Алексий прямо смотрит в глаза князю, и Симеон выдерживает пытливый отеческий взор митрополичьего наместника. «Да! – молча говорит он. – Я беру на себя крест, и не согнусь, и не отрину его от себя, даже ежели возропщу и ослабну на мал час, как обещал у отня гроба и обещаю теперь тебе, свидетель и крестник отцов!»

Они выходят последними из покоя. Слова более не нужны.
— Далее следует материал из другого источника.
(* ===== verification/Http.v ===== *)
(** * HTTP: the requests the agent sends to other services

    A request, the answers a server gives, and a run that sends some: it
    carries the server's state and what was sent, in order.  The server is a
    parameter.  [truncBody] is of internal/integrations. *)
From S2P Require Import Prelude GoStd.
#[local] Open Scope Z_scope.
#[local] Open Scope agent_scope.

(** ** Requests *)

(** A payload as [encoding/json] writes it. *)
Inductive json :=
| JString (s : string) | JInt (z : Z) | JTime (t : Z) | JList (l : list json) | JObject (m : list (string * json)).
Definition JStrings (l : list string) : json := JList (JString <$> l).
Definition JMap (m : gmap string string) : json := JObject ((λ kv : string * string, (kv.1, JString kv.2)) <$> map_to_list m).

Record request := mkRequest {
  rq_Method : string; rq_URL : string; rq_Headers : list (string * string); rq_Body : option json
}.
(** An answer: its status, what of the body could be read, and the error
    that ended the reading. *)
Record response := mkResponse { rs_Status : Z; rs_Body : string; rs_ReadErr : option string }.
Definition json_type : string * string := ("Content-Type", "application/json").
(** A server: a request that cannot be built or sent is an error. *)
Class HttpServer (W : Type) := { http_do : request → W → (response + string) * W }.

(** The server, and what it was sent. *)
Notation net W := (W * list request)%type.
Definition send {W} `{!HttpServer W} (r : request) : st (net W) (response + string) :=
  λ s, let a := http_do r s.1 in (a.1, (a.2, s.2 ++ [r])).

(** ** Results: a value or an error *)
Section results.
Context {S : Type}.
Definition fails {A} (e : string) : st S (A + string) := return! inr e.
Definition gives {A} (a : A) : st S (A + string) := return! inl a.
Definition and_then {A B} (m : st S (A + string)) (k : A → st S (B + string)) : st S (B + string) :=
  let! r := m in match r with inl a => k a | inr e => fails e end.
Definition wrapped {A} (text : string) (m : st S (A + string)) : st S (A + string) :=
  let! r := m in return! (match r with inl a => inl a | inr e => inr (text +:+ ": " +:+ e) end).
Definition decoded {A} (text : string) (r : A + string) : st S (A + string) :=
  return! (match r with inl a => inl a | inr e => inr (text +:+ ": " +:+ e) end).
End results.

Definition truncBody (b : string) : string :=
  if (200 <? String.length b)%nat then str_take 200 b +:+ "..." else b.
Definition status_error (r : request) (a : response) : string :=
  rq_Method r +:+ " " +:+ rq_URL r +:+ ": " +:+ itoa (rs_Status a) +:+ " " +:+ truncBody (rs_Body a).

(** ** Traces

    [sends m P]: what [m] sends, as a list, satisfies [P] together with the
    result. *)
Section traces.
Context {W M : Type}.
#[local] Notation net := (W * list M)%type.
Definition sends {A} (m : st net A) (P : list M → A → Prop) : Prop :=
  ∀ s, ∃ l, (m s).2.2 = s.2 ++ l ∧ P l (m s).1.
Lemma sends_ret {A} (a : A) (P : list M → A → Prop) : P [] a → sends (return! a) P.
Proof. intros H s. exists []. by rewrite app_nil_r. Qed.
Lemma sends_bind {A B} (m : st net A) (k : A → st net B) (P : list M → A → Prop) (Q : list M → B → Prop) :
  sends m P → (∀ l a, P l a → sends (k a) (λ l' b, Q (l ++ l') b)) → sends (st_bind m k) Q.
Proof.
  intros Hm Hk s. unfold st_bind. destruct (Hm s) as (l & Hl & HP). destruct (m s) as [a s'] eqn:E. cbn in *.
  destruct (Hk l a HP s') as (l' & Hl' & HQ). exists (l ++ l'). split; [|done]. by rewrite Hl', Hl, (assoc_L (++)).
Qed.
Lemma sends_weaken {A} (m : st net A) (P Q : list M → A → Prop) :
  sends m P → (∀ l a, P l a → Q l a) → sends m Q.
Proof. intros Hm H s. destruct (Hm s) as (l & ? & ?). eauto. Qed.
Lemma sends_and_then {A B} (m : st net (A + string)) (k : A → st net (B + string))
  (P : list M → A + string → Prop) (Q : list M → B + string → Prop) :
  sends m P → (∀ l e, P l (inr e) → Q l (inr e)) →
  (∀ l a, P l (inl a) → sends (k a) (λ l' b, Q (l ++ l') b)) → sends (and_then m k) Q.
Proof.
  intros Hm He Hk. eapply sends_bind; [exact Hm|]. intros l [a|e] H; [by apply Hk|].
  apply sends_ret. rewrite app_nil_r. by apply He.
Qed.
Lemma sends_wrapped {A} text (m : st net (A + string)) (P : list M → A + string → Prop) :
  sends m (λ l r, match r with inl a => P l (inl a) | inr e => P l (inr (text +:+ ": " +:+ e)) end) →
  sends (wrapped text m) P.
Proof.
  intros Hm. eapply sends_bind; [exact Hm|]. intros l r H. apply sends_ret. rewrite app_nil_r. by destruct r.
Qed.
Lemma sends_wrapped_any {A} text (m : st net (A + string)) (P : list M → Prop) :
  sends m (λ l _, P l) → sends (wrapped text m) (λ l _, P l).
Proof. intros H. apply sends_wrapped. eapply sends_weaken; [exact H|]. by intros l [a|e]. Qed.
Lemma sends_at {A} (m : st net A) (P : list M → A → Prop) s :
  sends m P → ∃ l, (m s).2.2 = s.2 ++ l ∧ P l (m s).1.
Proof. intros H. apply H. Qed.

(** A run that sends the requests of a script in their order, stops at the
    first that fails, and succeeds only after all. *)
Definition follows {A} (script : list M) (l : list M) (r : A + string) : Prop :=
  l `prefix_of` script ∧ match r with inl _ => l = script | inr _ => True end.
End traces.

(** ** Dialogues

    What a client and a server say to each other.  A dialogue is done, gives
    up, or asks, and reads the answer: an answer that cannot be read ends it
    with an error, and what was read says how it goes on. *)
Inductive dialogue {M R X A : Type} :=
| Done (a : A)
| GiveUp
| Ask (m : M) (read : R → option X) (next : X → dialogue).
Arguments dialogue : clear implicits.
(** The questions and answers of a dialogue, and its result. *)
Fixpoint followed {M R X A} (d : dialogue M R X A) (l : list (M * R)) (r : A + string) : Prop :=
  match d with
  | Done a => l = [] ∧ r = inl a
  | GiveUp => l = [] ∧ ∃ e, r = inr e
  | Ask m read next =>
    ∃ a l', l = (m, a) :: l'
      ∧ match read a with Some x => followed (next x) l' r | None => l' = [] ∧ ∃ e, r = inr e end
  end.
(** One dialogue, and then another from its result. *)
Fixpoint followed_by {M R X A B} (d : dialogue M R X A) (k : A → dialogue M R X B) : dialogue M R X B :=
  match d with
  | Done a => k a
  | GiveUp => GiveUp
  | Ask m read next => Ask m read (λ x, followed_by (next x) k)
  end.
Lemma followed_then {M R X A B} (d : dialogue M R X A) (k : A → dialogue M R X B) l r l' r' :
  followed d l r →
  match r with inl a => followed (k a) l' r' | inr _ => l' = [] ∧ ∃ e, r' = inr e end →
  followed (followed_by d k) (l ++ l') r'.
Proof.
  revert l. induction d as [a| |m read next IH]; intros l; cbn [followed followed_by].
  - intros [-> ->]. done.
  - intros [-> [e ->]]. done.
  - intros (a & rest & -> & H) Hr. exists a, (rest ++ l'). split; [done|].
    destruct (read a) as [x|]; [by apply IH|]. destruct H as [-> [e ->]]. done.
Qed.

(** The server's side: what it answers to a question. *)
Class Answers (W M R : Type) := answer : M → W → R * W.
Section dialogues.
Context {W M R : Type} `{!Answers W M R}.
#[local] Notation net := (W * list M)%type.
Fixpoint served (w : W) (l : list (M * R)) (w' : W) : Prop :=
  match l with
  | [] => w' = w
  | (m, a) :: l => (answer m w).1 = a ∧ served (answer m w).2 l w'
  end.
Lemma served_app w l l' w1 w2 : served w l w1 → served w1 l' w2 → served w (l ++ l') w2.
Proof. revert w. induction l as [|[m a] l IH]; intros w; cbn; [by intros ->|]. intros [? ?] ?. split; [done|]. by apply IH. Qed.
(** [talks m P]: what [m] asks and is answered, by the server as it is when
    it is asked, satisfies [P] together with the result. *)
Definition talks {A} (m : st net A) (P : list (M * R) → A → Prop) : Prop :=
  ∀ s, ∃ l, served s.1 l (m s).2.1 ∧ (m s).2.2 = s.2 ++ l.*1 ∧ P l (m s).1.
Lemma talks_ret {A} (a : A) (P : list (M * R) → A → Prop) : P [] a → talks (return! a) P.
Proof. intros H s. exists []. by rewrite app_nil_r. Qed.
Lemma talks_bind {A B} (m : st net A) (k : A → st net B) (P : list (M * R) → A → Prop) (Q : list (M * R) → B → Prop) :
  talks m P → (∀ l a, P l a → talks (k a) (λ l' b, Q (l ++ l') b)) → talks (st_bind m k) Q.
Proof.
  intros Hm Hk s. unfold st_bind. destruct (Hm s) as (l & Hw & Hl & HP). destruct (m s) as [a s'] eqn:E. cbn in *.
  destruct (Hk l a HP s') as (l' & Hw' & Hl' & HQ). exists (l ++ l'). split_and!; [by eapply served_app| |done].
  by rewrite Hl', Hl, fmap_app, (assoc_L (++)).
Qed.
Lemma talks_weaken {A} (m : st net A) (P Q : list (M * R) → A → Prop) :
  talks m P → (∀ l a, P l a → Q l a) → talks m Q.
Proof. intros Hm H s. destruct (Hm s) as (l & ? & ? & ?). eauto. Qed.
(** A program that holds a dialogue. *)
Definition holds {X A} (m : st net (A + string)) (d : dialogue M R X A) : Prop := talks m (followed d).
Lemma holds_gives {X A} (a : A) : holds (X := X) (gives a) (Done a).
Proof. by apply talks_ret. Qed.
Lemma holds_fails {X A} e : holds (X := X) (A := A) (fails e) GiveUp.
Proof. apply talks_ret. split; [done|by exists e]. Qed.
Lemma holds_and_then {X A B} (m : st net (A + string)) (k : A → st net (B + string)) (d : dialogue M R X A) e :
  holds m d → (∀ a, holds (k a) (e a)) → holds (and_then m k) (followed_by d e).
Proof.
  intros Hm Hk. eapply talks_bind; [exact Hm|]. intros l [a|x] H.
  - eapply talks_weaken; [apply Hk|]. intros l' r Hr. by apply (followed_then d e l (inl a)).
  - apply talks_ret. apply (followed_then d e l (inr x)); [done|]. split; [done|by exists x].
Qed.
Lemma followed_wrap {X A} text (d : dialogue M R X A) l r :
  followed d l r → followed d l (match r with inl a => inl a | inr e => inr (text +:+ ": " +:+ e) end).
Proof.
  revert l. induction d as [a| |m read next IH]; intros l; cbn [followed].
  - by intros [-> ->].
  - intros [-> [e ->]]. split; [done|by eexists].
  - intros (a & l' & -> & H). exists a, l'. split; [done|]. destruct (read a); [by apply IH|].
    destruct H as [-> [e ->]]. split; [done|by eexists].
Qed.
Lemma holds_wrapped {X A} text (m : st net (A + string)) (d : dialogue M R X A) : holds m d → holds (wrapped text m) d.
Proof.
  intros Hm. eapply talks_bind; [exact Hm|]. intros l r H. apply talks_ret. rewrite app_nil_r. by apply followed_wrap.
Qed.
(** One question, and what is made of the answer. *)
Lemma holds_ask {X A} (m : M) (f : R → A + string) (read : R → option X) (made : X → A) :
  (∀ a, match read a with Some x => f a = inl (made x) | None => ∃ e, f a = inr e end) →
  holds (λ s : net, let a := answer m s.1 in (f a.1, (a.2, s.2 ++ [m]))) (Ask m read (λ x, Done (made x))).
Proof.
  intros Hf s. exists [(m, (answer m s.1).1)]. split_and!; [done|done|]. exists (answer m s.1).1, []. split; [done|].
  specialize (Hf (answer m s.1).1). cbn. by destruct (read _).
Qed.
End dialogues.
#[export] Instance http_answers {W} `{!HttpServer W} : Answers W request (response + string) := http_do.

Lemma sends_send {W} `{!HttpServer W} r (P : list request → response + string → Prop) :
  (∀ a, P [r] a) → sends (W := W) (send r) P.
Proof. intros H s. exists [r]. split; [done|apply H]. Qed.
То, что было сейчас, – на всю жизнь.

«Теперь, – напоминает себе Симеон, – надо соснуть хотя немного, пока торочат и седлают коней».

Завтра ввечеру ему надлежит быть во Владимире.

Глава 23

В молодечной пахнет редькой, потом здоровых мужских тел, сыромятью и тем особым, чуть кисловатым запахом начищенного железа, который присутствует всюду, где хранят оружие.
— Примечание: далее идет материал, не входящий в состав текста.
(* ===== verification/Storage.v ===== *)
(** * Log bundles: internal/storage/storage.go, s3sdk.go

    Where a bundle goes: a file under a base directory, an object of a
    bucket, or nowhere.  Paths are those of Unix ([path/filepath]); the file
    system, S3 and the JSON of a record are parameters. *)
From S2P Require Import Prelude GoStd Config Calendar Http Handlers.
From Stdlib Require Import Ascii.
#[local] Open Scope Z_scope.
#[local] Open Scope agent_scope.

(** ** path/filepath *)
Module filepath.
(** A path as [Clean] leaves it. *)
Record path := mkPath { rooted : bool; elems : list string }.
(** One element: [out] holds those before it, the last first. *)
Definition push (root : bool) (out : list string) (e : string) : list string :=
  if bool_decide (e ∈ [""; "."]) then out
  else if str_eqb e ".." then
    match out with
    | [] => if root then [] else [".."]
    | x :: out' => if str_eqb x ".." then ".." :: out else out'
    end
  else e :: out.
Definition slash : ascii := "/"%char.
Definition parse (s : string) : path :=
  let r := strings_HasPrefix s "/" in mkPath r (reverse (foldl (push r) [] (strings_Split s slash))).
Definition text (p : path) : string :=
  if rooted p then "/" +:+ strings_Join (elems p) "/"
  else match elems p with [] => "." | l => strings_Join l "/" end.
Definition Clean (s : string) : string := text (parse s).
Definition Join (l : list string) : string :=
  match filter (λ s, s ≠ "") l with [] => "" | l => Clean (strings_Join l "/") end.
(** [Dir] of a clean path. *)
Definition Dir (s : string) : string := let p := parse s in text (mkPath (rooted p) (removelast (elems p))).
(** What is left of two lists after what they share. *)
Fixpoint differ (a b : list string) : list string * list string :=
  match a, b with
  | x :: a', y :: b' => if str_eqb x y then differ a' b' else (a, b)
  | _, _ => (a, b)
  end.
(** The elements of a target, of which [.] is one. *)
Definition target_elems (p : path) : list string :=
  match elems p with [] => if rooted p then [] else ["."] | l => l end.
Definition Rel (basepath targpath : string) : option string :=
  let b := parse basepath in
  let t := parse targpath in
  if str_eqb (text b) (text t) then Some "."
  else if negb (Bool.eqb (rooted b) (rooted t)) then None
  else
    let '(b', t') := differ (elems b) (target_elems t) in
    if bool_decide (head b' = Some "..") then None
    else Some (strings_Join (((λ _, "..") <$> b') ++ t') "/").
End filepath.
Import filepath.

(** ** The sinks *)
Record Record_ := mkRecord {
  re_Timestamp : Time; re_Namespace : string; re_Workload : string; re_Pod : string; re_Container : string; re_Node : string;
  re_Reason : string; re_Message : string; re_LastLogs : string; re_Events : list string; re_Extras : list (string * string)
}.
Inductive Sink := S3 (bucket prefix : string) | FS (base : string) | Nop.
Definition newFSSink (base : string) : Sink := FS (if str_eqb base "" then "/var/log/auto-agent" else base).
(** [NewSink]; [s3_error]: why a client of S3 cannot be made. *)
Definition NewSink (s3_error : option string) (c : config.Storage) : Sink :=
  if str_eqb (config.so_Store c) "s3" then
    let mirror := newFSSink "/var/log/auto-agent/s3mirror" in
    if str_eqb (config.so_S3Bucket c) "" then mirror
    else match s3_error with Some _ => mirror | None => S3 (config.so_S3Bucket c) (config.so_S3Prefix c) end
  else if str_eqb (config.so_Store c) "none" then Nop
  else newFSSink (config.so_EFSPath c).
Бряцая саблями и громко топоча, вваливает сменная сторожа, шумно составляют в угол короткие копья, стягивая через голову перевязи, кидают сабли прямо на долгий стол, валятся на лавки, кто-то тут же, напустив смраду на всю молодечную, стаскивает с ног сопревшие сапоги. Звучат ругань и смех, старшой громко выкликает очередных в ночной дозор, надрываясь, орет:

– Филимон! Филимон! Филька, черт паршивый!
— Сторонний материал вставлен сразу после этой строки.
(** *** The config reloads and the approvals *)
Inductive reload_op (env : Env) : st (Reloader * GState C) unit → Prop :=
| op_tick leading : reload_op env (reloadTick env rollouts_on leading)
| op_config_map old cur : reload_op env (configMapChanged env old cur)
| op_secret old cur : reload_op env (secretChanged env old cur).
Definition approvals_of (env : Env) : option (ApprovalQueue (QSys C W)) :=
  Some (approvalsAPI env others fix_error_text retries store_text (Some queue)).
(** A request of Slack, read with [json_payload], or of the dashboard. *)
Inductive approval_op (env : Env) : st (QSys C W) unit → Prop :=
| op_slack json_payload secret now r :
    approval_op env (let! _ := SlackServeHTTP (approvals_of env) json_payload secret now r in return! tt)
| op_page allowNS r : approval_op env (let! _ := handleApprovals (approvals_of env) allowNS r in return! tt).

(** A policy that is or was in force, and the audit log every process has. *)
Definition in_force (env : Env) a : Prop := env_Policy env ∈ ag_seen a ∧ env_AuditLog env = true.
Inductive agent_step : agent C W → agent C W → Prop :=
| ag_reload e a : agent_step a (with_config (on_event (ag_config a) e) a)
| ag_pod env p a :
    let r := on_pod env p (ag_running a) (ag_gate a) in
    in_force env a → agent_step a (with_gate r.2 (with_running r.1 a))
| ag_node env old new a : agent_step a (with_running (on_node env old new (ag_running a)) a)
| ag_handled env before j after a :
    in_force env a → ag_running a = before ++ j :: after →
    agent_step a (with_fixes (run_job env hd j (ag_fixes a, ag_gate a)).2 (with_running (before ++ after) a))
| ag_check env c a a' : in_force env a → leader_check env c a = Some a' → agent_step a a'
| ag_reload_op env m a : in_force env a → reload_op env m → agent_step a (with_reloads (m (ag_reloads a, ag_gate a)).2 a)
| ag_probe env a :
    in_force env a → agent_step a (with_prober (probeOnce env probes (ag_prober a, ag_gate a)).2 a)
| ag_approval_op env m a : in_force env a → approval_op env m → agent_step a (run_queue m a).
(** Anyone else may make of the cluster what they like. *)
Inductive others_step : agent C W → agent C W → Prop :=
| ag_others c a : others_step a (with_gate (set_cluster c (ag_gate a)) a).
Definition agent_run (a a' : agent C W) : Prop := rtc (λ x y, agent_step x y ∨ others_step x y) a a'.

(** ** Where a step leaves its traces *)
Section confined.
Context (view : string → C → V) `{!NamespacedCalls view Spec}.
Context (Hothers : ∀ n w, later w (others n w)) (Hpost : keeps same_but_told post_buttons)
  (Hticket : ∀ ns key title body, keeps only_queued (ticket ns key title body)).
Context (ns_store : string) (Hstore : ap_store queue = Some ns_store).
Abbreviation U env := (accounted view (env_Policy env)).

Lemma on_tracker_accounted p m :
  keeps (accounted_r view p) m → keeps (accounted_r view p) (on_tracker (C := C) m).
Proof. intros Hm [[ft|] s]; [exact (Hm (ft, s))|done]. Qed.
Lemma reload_op_accounted env m : env_AuditLog env = true → reload_op env m → keeps (accounted_r view (env_Policy env)) m.
Proof. intros ? []; [by apply (reloadTick_accounted view)|by apply (queueChange_accounted view)..]. Qed.
Lemma approval_op_accounted env m s :
  env_AuditLog env = true → approval_op env m → U env (qs_gate s) (qs_gate (m s).2).
Proof.
  intros Hlog [json_payload secret now r|allowNS r]; rewrite bind_tt; cbn [snd].
  - by apply (SlackServeHTTP_accounted view env Hlog others Hothers fix_error_text retries store_text queue ns_store).
  - by apply (handleApprovals_accounted view env others Hothers).
Qed.
Lemma run_gate_accounted p m a : keeps (accounted view p) m → accounted view p (ag_gate a) (ag_gate (run_gate m a)).
Proof. intros Hm. apply Hm. Qed.
Lemma run_fixes_accounted p m a : keeps (accounted_r view p) m → accounted view p (ag_gate a) (ag_gate (run_fixes m a)).
Proof. intros Hm. apply (Hm (ag_fixes a, ag_gate a)). Qed.
Lemma run_pass_quiet env m a :
  m ∈ leader_passes (Sel := Sel) parse_certificate provider env others fix_error_text retries (Some queue) new_id err_text
        post_buttons ticket tls →
  same_cluster (ag_gate a) (ag_gate (run_queue m a)).
Proof.
  intros Hm. by eapply (leader_passes_quiet (Sel := Sel) _ _ _ _ _ _ Hothers _ _ _ _ Hpost _ _ m Hticket Hm (queue_state a)).
Qed.
Lemma run_pass_accounted env m a :
  m ∈ leader_passes (Sel := Sel) parse_certificate provider env others fix_error_text retries (Some queue) new_id err_text
        post_buttons ticket tls →
  U env (ag_gate a) (ag_gate (run_queue m a)).
Proof.
  intros Hm. by apply same_cluster_accounted, (run_pass_quiet env).
Qed.
Ltac pass_found := repeat first [by left|right].
Lemma leader_check_accounted env c a a' : env_AuditLog env = true → leader_check env c a = Some a' → U env (ag_gate a) (ag_gate a').
Proof.
  intros Hlog. destruct c; cbn [leader_check]; try (intros [= <-]; apply run_pass_accounted; unfold leader_passes; pass_found; fail).
  - intros [= <-]. apply run_gate_accounted, (keeps_bind (U env)); [by apply (EvaluateAndScale_accounted view)|].
    intros ?. apply (keeps_ret (U env)).
  - intros [= <-]. by apply run_fixes_accounted, on_tracker_accounted, (VerifyFixes_accounted view).
  - intros [= <-]. by apply run_fixes_accounted, (CheckFailedJobs_accounted view).
  - intros [= <-]. by apply run_fixes_accounted, (CheckStuckRollouts_accounted view).
  - intros [= <-]. by apply run_fixes_accounted, (CleanupEvictedPods_accounted view).
  - intros [= <-]. apply run_gate_accounted. intros s. by apply told_accounted, CheckServiceEndpoints_told.
  - by intros [= <-].
  - intros [= <-]. apply run_gate_accounted. intros s. by apply told_accounted, CheckDeadlineExceeded_told.
  - intros [= <-]. apply run_gate_accounted. intros s. by apply told_accounted, CheckEphemeralStorageFull_told.
  - intros [= <-]. apply run_gate_accounted. intros s. by apply told_accounted, CheckPodStates_only_tells.
  - by intros (r & _ & [= <-])%bind_Some.
  - intros [= <-]. apply run_gate_accounted. intros s. apply told_accounted, SelfCheck_tells.
Qed.

(** The checks that hand a change to the gate themselves. *)
Definition acting (c : Run.check) : bool :=
  match c with
  | Run.EvaluateAndScale | Run.CheckFailedJobs | Run.CheckStuckRollouts | Run.CleanupEvictedPods => true
  | _ => false
  end.
Lemma told_cluster m a : keeps same_but_told m → same_cluster (ag_gate a) (ag_gate (run_gate m a)).
Proof. intros Hm. apply (Hm (ag_gate a)). Qed.
Lemma quiet_check env c a a' :
  acting c = false → leader_check env c a = Some a' → same_cluster (ag_gate a) (ag_gate a').
Proof.
  intros Hc. destruct c; try discriminate Hc; cbn [leader_check];
    try (intros [= <-]; apply (run_pass_quiet env); unfold leader_passes; pass_found; fail).
  - intros [= <-]. unfold run_fixes, on_tracker. cbn [fst snd ag_gate with_fixes]. destruct (ag_fixes a) as [ft|]; [|done].
    exact (VerifyFixes_same env (ft, ag_gate a)).
  - intros [= <-]. apply told_cluster, CheckServiceEndpoints_told.
  - by intros [= <-].
  - intros [= <-]. apply told_cluster, CheckDeadlineExceeded_told.
  - intros [= <-]. apply told_cluster, CheckEphemeralStorageFull_told.
  - intros [= <-]. apply told_cluster, CheckPodStates_only_tells.
  - by intros (r & _ & [= <-])%bind_Some.
  - intros [= <-]. apply told_cluster. intros s. apply SelfCheck_tells.
Qed.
По-за столами трясут и будят, натирая уши, заспавшего ратника, пинают в спину, насаживая на уши шелом с криво вдетым в него подшлемником.

– Чаво? Чаво ето? – моргает, не в силах прочнуться, ратник и вертит головою под дружный гогот товарищей.

В углу палаты не прекращается игра в зернь, и старшой недовольно воротит нос. Запретить бы, да чем тогда займешь молодцов? И так истомились без дела! Хошь посылай с хвостовскими драться! Прижали наших совсем… Он бурчит нечленораздельное, и ратники, поглядывая на норовистого старшого, грудятся кучею, спинами загораживая игроков.

Игроки: один – тот, что проигрывает и уже выложил нож в серебре, ордынской работы, – бледен, взъерошен и свиреп; противник, поглядывающий на него с масляным прищуром, трунит над приятелем, хитро и небрежно мечет кости, приговаривая раз за разом: «Полняк!», «Петух!», «С пудом!». Кругом, соболезнуя игрокам, нависают аж над головами играющих, обдавая жаром и вонью раскрытых от волнения ртов, тычут перстами: «Ты, тово, Кирюха, ты, ето, круче клади!» – «И, эх, опять голь!» – «Не! Трека!» – «Един шут…»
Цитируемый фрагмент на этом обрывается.